(Collected data)
*-*-*

Lemma bread_spec x l d n :
  cache x l -> addressable d n -> (forall i, cached x d n i -> busy x i = false) ->
  (exists i, cached x d n i) \/ (exists i, bno i /\ evictable x i = true) ->
  exists b x', runs [] (bread d n) x b x' [] /\ cache x' l /\ got x x' d n b.
Proof.
  intros Hc Ha Hb Hr. destruct (cached_dec x d n) as [[i Hi]|Hno].
  - destruct (bread_cached x l d n i Hc Ha Hi (Hb i Hi)) as (x' & ?). by exists i, x'.
  - apply bread_evict; [done..|]. destruct Hr as [[i Hi]|]; [|done]. by destruct (Hno i).
Qed.

(** ** bwrite, brelse, and changes to a buffer one holds *)

Record holding_buf (x : fsys) (b d n : Z) : Prop := {
  hb_cached : cached x d n b;
  hb_busy : busy x b = true;
  hb_addr : addressable d n
}.

Lemma holding_used x b d n : holding_buf x b d n -> used x b.
Proof. intros [(? & E & _) _ Ha]. unfold used. rewrite E. by apply (addressable_dev d n). Qed.

Lemma holding_alone x l b d n : cache x l -> holding_buf x b d n -> forall j, j <> b -> ~ cached x d n j.
Proof.
  intros Hc [Hb _ Ha] j Hj Hcj. apply Hj. apply (ca_uniq x l Hc d n); [by apply (addressable_dev d n)|done|done].
Qed.

(** The holder stores new data or flags into the buffer. *)
Lemma hold_change x x' l b d n v :
  cache x l -> holding_buf x b d n ->
  bufs_are x' (upd (bufs x) b v) -> ide x' = ide x ->
  b_dev v = d -> b_sector v = n -> b_next v = b_next (bufs x b) -> b_prev v = b_prev (bufs x b) ->
  has (b_flags v) B_BUSY = true -> has (b_flags v) B_VALID = true ->
  cache x' l /\ holding_buf x' b d n /\ bufs x' b = v /\ lv x' d n = b_data v /\
  (forall d' n', d' <> nodev -> ~ (d' = d /\ n' = n) -> blk_eq (lv x d' n') (lv x' d' n')).
Proof.
  intros Hc Hh Hbufs Hide Ed En Hn Hp Hbu Hv. pose proof Hh as [Hb Hb2 Ha]. pose proof (addressable_dev d n Ha) as Hd.
  assert (changed x x' b v) as Hch.
  { split; try done; [apply Hb|congruence|by rewrite Hide|]. rewrite Ed, En. by apply (holding_alone x l). }
  assert (cache x' l) as Hc'.
  { apply (changed_cache x x' b v); [done|done|rewrite Hide; apply Hc|by rewrite Ed, En|done|]. by rewrite Hbu. }
  pose proof (changed_at _ _ _ _ Hch) as Eb.
  assert (cached x' d n b) as Hb' by (unfold cached; rewrite Eb; split_and!; [apply Hb|done|done]).
  split_and!; [done| |done| |].
  - split; [done|unfold busy; by rewrite Eb|done].
  - by rewrite (lv_cached x' l d n b), Eb.
  - intros d' n' Hd' Hne. apply (changed_lv x x' b v l l); [done..|by rewrite Ed, En|].
    intros (_ & E1 & E2). destruct Hb as (_ & E3 & E4). exfalso. apply Hne. by rewrite <- E1, <- E2.
Qed.

Lemma bwrite_spec x l b d n :
  cache x l -> holding_buf x b d n ->
  exists x', runs [] (bwrite b) x tt x' [] /\ cache x' l /\ holding_buf x' b d n /\ same_rest x x' /\
    drv (ide x') = dwrite (drv (ide x)) d n (b_data (bufs x b)) /\
    dirty x' b = false /\ b_data (bufs x' b) = b_data (bufs x b) /\
    (forall i, i <> b -> bufs x' i = bufs x i) /\
    (forall d' n', d' <> nodev -> blk_eq (lv x d' n') (lv x' d' n')).
Proof.
  intros Hc Hh. pose proof Hh as [Hb Hb2 Ha]. pose proof (addressable_dev d n Ha) as Hd.
  pose proof Hb as (Hbn & Ed & En). pose proof (holding_used _ _ _ _ Hh) as Hu.
  set (x1 := set_bufs (upd (bufs x) b (b_set B_DIRTY (bufs x b))) x).
  assert (bufs x1 b = b_set B_DIRTY (bufs x b)) as E1 by (cbn; apply upd_same).
  destruct (flags_set (b_flags (bufs x b))) as (_ & _ & (F1 & F2 & F3)).
  destruct (iderw_runs b x1 Hbn) as (x' & R & S & I & D & B); rewrite ?E1; cbn [b_set b_with_flags b_flags b_dev b_sector].
  { apply Hc. } { by rewrite Ed, En. } { by rewrite F1. } { rewrite F3. apply andb_false_r. }
  rewrite E1 in D, B. set (v := synced _ _) in B.
  unfold sync_drive in D. cbn [b_set b_with_flags b_flags b_dev b_sector b_data] in D. rewrite F3, Ed, En in D. cbn in D.
  assert (b_data v = b_data (bufs x b)) as Ev by (unfold v, synced; cbn [b_data b_set b_with_flags b_flags]; by rewrite F3).
  set (f := Z.lor (b_flags (bufs x b)) B_DIRTY) in *.
  destruct (flags_set f) as (_ & (G1 & G2 & G3) & _). destruct (flags_clear (Z.lor f B_VALID)) as (_ & (K1 & K2 & K3)).
  assert (b_flags v = Z.ldiff (Z.lor f B_VALID) B_DIRTY) as Efl by done.
  assert (changed x x' b v) as Hch.
  { split; try done.
    - intros i. rewrite B. unfold upd, x1. cbn. unfold upd. by destruct (i =? b).
    - change (b_dev v) with (b_dev (bufs x b)). change (b_sector v) with (b_sector (bufs x b)). rewrite Ed, En.
      intros d' n' Hne. rewrite D, dread_dwrite. destruct (Z.eqb_spec d' d), (Z.eqb_spec n' n); cbn; try done. tauto.
    - change (b_dev v) with (b_dev (bufs x b)). change (b_sector v) with (b_sector (bufs x b)). rewrite Ed, En.
      by apply (holding_alone x l). }
  assert (cache x' l) as Hc'.
  { apply (changed_cache x x' b v); [done|done|done| | |].
    - change (b_dev v) with (b_dev (bufs x b)). change (b_sector v) with (b_sector (bufs x b)). by rewrite Ed, En.
    - by rewrite Efl, K2.
    - rewrite Efl, K1, G1, F1. unfold busy in Hb2. by rewrite Hb2. }
  pose proof (changed_at _ _ _ _ Hch) as Eb.
  assert (cached x' d n b) as Hb' by (unfold cached; rewrite Eb; done).
  exists x'. split_and!; [|done| |by destruct S; split|done| | | |].
  - unfold bwrite. rstep. unfold busy in Hb2. rewrite Hb2. cbn [negb]. rstep. exact R.
  - split; [done| |done]. unfold busy. by rewrite Eb, Efl, K1, G1, F1.
  - unfold dirty. by rewrite Eb, Efl, K3.
  - by rewrite Eb.
  - intros i Hi. by apply (changed_ne _ _ _ _ _ Hch).
  - intros d' n' Hd'. destruct (decide (d' = d /\ n' = n)) as [[-> ->]|Hne].
    + rewrite (lv_cached x l d n b), (lv_cached x' l d n b), Eb by done. by rewrite Ev.
    + apply (changed_lv x x' b v l l); [done..| |].
      * change (b_dev v) with (b_dev (bufs x b)). change (b_sector v) with (b_sector (bufs x b)). by rewrite Ed, En.
      * intros (_ & E3 & E4). exfalso. apply Hne. by rewrite <- E3, <- E4.
Qed.

(** The buffers as clients see them: everything but the links. *)
Definition core (b : buf) : Z * Z * Z * mem := (b_flags b, b_dev b, b_sector b, b_data b).

Lemma core_eq b b' : core b' = core b ->
  b_flags b' = b_flags b /\ b_dev b' = b_dev b /\ b_sector b' = b_sector b /\ b_data b' = b_data b.
Proof. unfold core. intros [= -> -> -> ->]. done. Qed.

Lemma unlink_core b f i : core (unlink_buf b f i) = core (f i).
Proof.
  unfold unlink_buf. cbv zeta. set (f1 := upd f (b_next (f b)) _).
  assert (forall j, core (f1 j) = core (f j)) as H1 by (intros j; unfold f1, upd; by destruct (Z.eqb_spec j (b_next (f b))) as [->|]).
  rewrite <- H1. unfold upd. by destruct (Z.eqb_spec i (b_prev (f1 b))) as [->|].
Qed.

Lemma push_core b f i : core (push_buf b f i) = core (f i).
Proof.
  unfold push_buf. cbv zeta. set (f1 := upd f b _). set (f2 := upd f1 b _). set (f3 := upd f2 (b_next (f2 head)) _).
  assert (forall j, core (f1 j) = core (f j)) as H1 by (intros j; unfold f1, upd; by destruct (Z.eqb_spec j b) as [->|]).
  assert (forall j, core (f2 j) = core (f j)) as H2 by (intros j; rewrite <- H1; unfold f2, upd; by destruct (Z.eqb_spec j b) as [->|]).
  assert (forall j, core (f3 j) = core (f j)) as H3.
  { intros j. rewrite <- H2. unfold f3, upd. by destruct (Z.eqb_spec j (b_next (f2 head))) as [->|]. }
  rewrite <- H3. unfold upd. by destruct (Z.eqb_spec i head) as [->|].
Qed.

(** Two states with the same contents of buffers and disk. *)
Lemma core_lv x x' d n :
  (forall i, bno i -> core (bufs x' i) = core (bufs x i) \/
     (b_dev (bufs x' i) = b_dev (bufs x i) /\ b_sector (bufs x' i) = b_sector (bufs x i) /\ b_data (bufs x' i) = b_data (bufs x i))) ->
  drv (ide x') = drv (ide x) -> lv x' d n = lv x d n.
Proof.
  intros Hb Hd.
  assert (forall i, bno i -> b_dev (bufs x' i) = b_dev (bufs x i) /\ b_sector (bufs x' i) = b_sector (bufs x i) /\ b_data (bufs x' i) = b_data (bufs x i)) as H.
  { intros i Hi. destruct (Hb i Hi) as [(? & ? & ? & ?)%core_eq|]; done. }
  assert (forall l, (forall i, i ∈ l -> bno i) -> first (at_sector x' d n) l = first (at_sector x d n) l) as Hf.
  { induction l as [|i l IH]; intros Hl; cbn; [done|]. unfold at_sector at 1 3.
    destruct (H i ltac:(apply Hl; set_solver)) as (-> & -> & _). destruct (_ && _); [done|]. apply IH. set_solver. }
  unfold lv. rewrite Hf by (intros i Hi; apply elem_of_seqZ in Hi; unfold bno; lia). rewrite Hd.
  destruct (first_spec (at_sector x d n) (seqZ 0 NBUF)) as [[-> _]|[Hin _]]; [done|].
  apply elem_of_seqZ in Hin. destruct (_ =? _); [done|]. apply H. unfold bno. lia.
Qed.

Lemma brelse_spec x l b d n :
  cache x l -> holding_buf x b d n ->
  (dirty x b = false -> blk_eq (dread (drv (ide x)) d n) (b_data (bufs x b))) ->
  exists x' l', runs [] (brelse b) x tt x' [] /\ cache x' l' /\ same_rest x x' /\ ide x' = ide x /\
    (forall i, core (bufs x' i) = core (if i =? b then b_clear B_BUSY (bufs x b) else bufs x i)) /\
    (forall d' n', lv x' d' n' = lv x d' n').
Proof.
  intros Hc Hh Hcl. pose proof Hh as [Hb Hb2 Ha]. pose proof Hb as (Hbn & Ed & En).
  pose proof (holding_used _ _ _ _ Hh) as Hu.
  destruct (ring_nodup l (ca_perm x l Hc)) as (Hnd & Hin & Hlen).
  destruct (list_elem_of_split l b (proj1 (Hin b) Hbn)) as (l1 & l2 & ->).
  assert (b <> head) as Hbh by (unfold bno, head in *; lia).
  pose proof (dll_unlink _ _ _ _ _ (ca_ring _ _ Hc) Hnd) as R1. set (f1 := unlink_buf b (bufs x)) in R1.
  assert (NoDup (b :: head :: l1 ++ l2)) as Hnd2.
  { apply (NoDup_Permutation_proper _ _ (Permutation_sym (Permutation_trans (perm_skip head (Permutation_sym (Permutation_middle l1 l2 b))) (perm_swap b head (l1 ++ l2))))). done. }
  pose proof (dll_push f1 (l1 ++ l2) b R1 Hnd2) as R2. set (f2 := push_buf b f1) in R2.
  set (x' := set_bufs (upd f2 b (b_clear B_BUSY (f2 b))) x).
  assert (forall i, core (bufs x' i) = core (if i =? b then b_clear B_BUSY (bufs x b) else bufs x i)) as Hcore.
  { assert (forall i, core (f2 i) = core (bufs x i)) as H2 by (intros i; unfold f2, f1; by rewrite push_core, unlink_core).
    intros i. cbn. unfold upd. destruct (Z.eqb_spec i b) as [->|]; [|done].
    destruct (core_eq _ _ (H2 b)) as (E1 & E2 & E3 & E4). unfold core. cbn. by rewrite E1, E2, E3, E4. }
  destruct (flags_clear (b_flags (bufs x b))) as ((F1 & F2 & F3) & _).
  assert (forall i, bno i -> b_dev (bufs x' i) = b_dev (bufs x i) /\ b_sector (bufs x' i) = b_sector (bufs x i) /\
    b_data (bufs x' i) = b_data (bufs x i) /\ has (b_flags (bufs x' i)) B_VALID = has (b_flags (bufs x i)) B_VALID /\
    dirty x' i = dirty x i /\ busy x' i = if i =? b then false else busy x i) as Hs.
  { intros i _. unfold dirty, busy. generalize (Hcore i). destruct (Z.eqb_spec i b) as [->|];
      intros (E1 & E2 & E3 & E4)%core_eq; rewrite E1, E2, E3, E4; cbn; split_and!; done. }
  exists x', (b :: l1 ++ l2). split_and!; [|split|done|done|done|].
  - unfold brelse. rstep. unfold busy in Hb2. rewrite Hb2. cbn [negb]. do 15 rstep. rlast.
  - rewrite <- (ca_perm _ _ Hc). solve_Permutation.
  - eapply dll_same; [|exact R2]. intros i. cbn. unfold upd. by destruct (Z.eqb_spec i b) as [->|].
  - apply Hc.
  - intros d' n' i j Hd' (Hi & E1 & E2) (Hj & E3 & E4). destruct (Hs i Hi) as (K1 & K2 & _), (Hs j Hj) as (K3 & K4 & _).
    apply (ca_uniq _ _ Hc d' n'); [done|split_and!; congruence|split_and!; congruence].
  - intros i Hi. unfold used. destruct (Hs i Hi) as (-> & -> & _). by apply Hc.
  - intros i Hi. unfold used. destruct (Hs i Hi) as (-> & _ & _ & -> & _). by apply Hc.
  - intros i Hi. unfold used. destruct (Hs i Hi) as (-> & _ & _ & _ & -> & ->). intros Hnu.
    destruct (ca_free _ _ Hc i Hi Hnu) as [-> ->]. by destruct (i =? b).
  - intros i Hi. unfold used. destruct (Hs i Hi) as (-> & -> & -> & _ & -> & ->).
    destruct (Z.eqb_spec i b) as [->|]; [|by apply Hc]. rewrite Ed, En. intros _ _. apply Hcl.
  - intros d' n'. apply core_lv; [|done]. intros i Hi. right. destruct (Hs i Hi) as (-> & -> & -> & _). done.
Qed.

End specs.

(** ** The cache after binit *)

Definition booted (z : drive) : fsys :=
  match binit (mkAlone (blank_fs z) (fun _ => 0) 0) with
  | Ret (_, s) => a_fs s
  | _ => blank_fs z
  end.

(** The buffers in the order of the ring. *)
Definition boot_ring : list Z := [9; 8; 7; 6; 5; 4; 3; 2; 1; 0].

Lemma booted_bufs z i : bno i -> b_flags (bufs (booted z) i) = 0 /\ b_dev (bufs (booted z) i) = nodev.
Proof.
  intros Hi. assert (Forall (fun i => b_flags (bufs (booted z) i) = 0 /\ b_dev (bufs (booted z) i) = nodev) (seqZ 0 NBUF)) as H.
  { vm_compute. repeat constructor. }
  rewrite Forall_forall in H. apply H, elem_of_seqZ. unfold bno in Hi. lia.
Qed.

(** binit puts the cache in order. *)
Lemma booted_cache z : cache (booted z) boot_ring.
Proof.
  pose proof (booted_bufs z) as Hb.
  assert (forall i, bno i -> ~ used (booted z) i) as Hu by (intros i Hi Hu; by apply Hu, Hb).
  split.
  - change boot_ring with (reverse (seqZ 0 NBUF)). apply reverse_Permutation.
  - vm_compute. tauto.
  - split; vm_compute; congruence.
  - intros d n i j Hd (Hi & <- & _). by destruct Hd; apply Hb.
  - intros i Hi Hui. by destruct (Hu i Hi).
  - intros i Hi Hui. by destruct (Hu i Hi).
  - intros i Hi _. unfold busy, dirty. by rewrite (proj1 (Hb i Hi)).
  - intros i Hi Hui. by destruct (Hu i Hi).
Qed.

*-*-*

Write down exactly the span of lines above from the one containing "Proof. intros [(?" to the one containing "has (b_flags v) B_BUSY", both ends included.

Proof. intros [(? & E & _) _ Ha]. unfold used. rewrite E. by apply (addressable_dev d n). Qed.

Lemma holding_alone x l b d n : cache x l -> holding_buf x b d n -> forall j, j <> b -> ~ cached x d n j.
Proof.
  intros Hc [Hb _ Ha] j Hj Hcj. apply Hj. apply (ca_uniq x l Hc d n); [by apply (addressable_dev d n)|done|done].
Qed.

(** The holder stores new data or flags into the buffer. *)
Lemma hold_change x x' l b d n v :
  cache x l -> holding_buf x b d n ->
  bufs_are x' (upd (bufs x) b v) -> ide x' = ide x ->
  b_dev v = d -> b_sector v = n -> b_next v = b_next (bufs x b) -> b_prev v = b_prev (bufs x b) ->
  has (b_flags v) B_BUSY = true -> has (b_flags v) B_VALID = true ->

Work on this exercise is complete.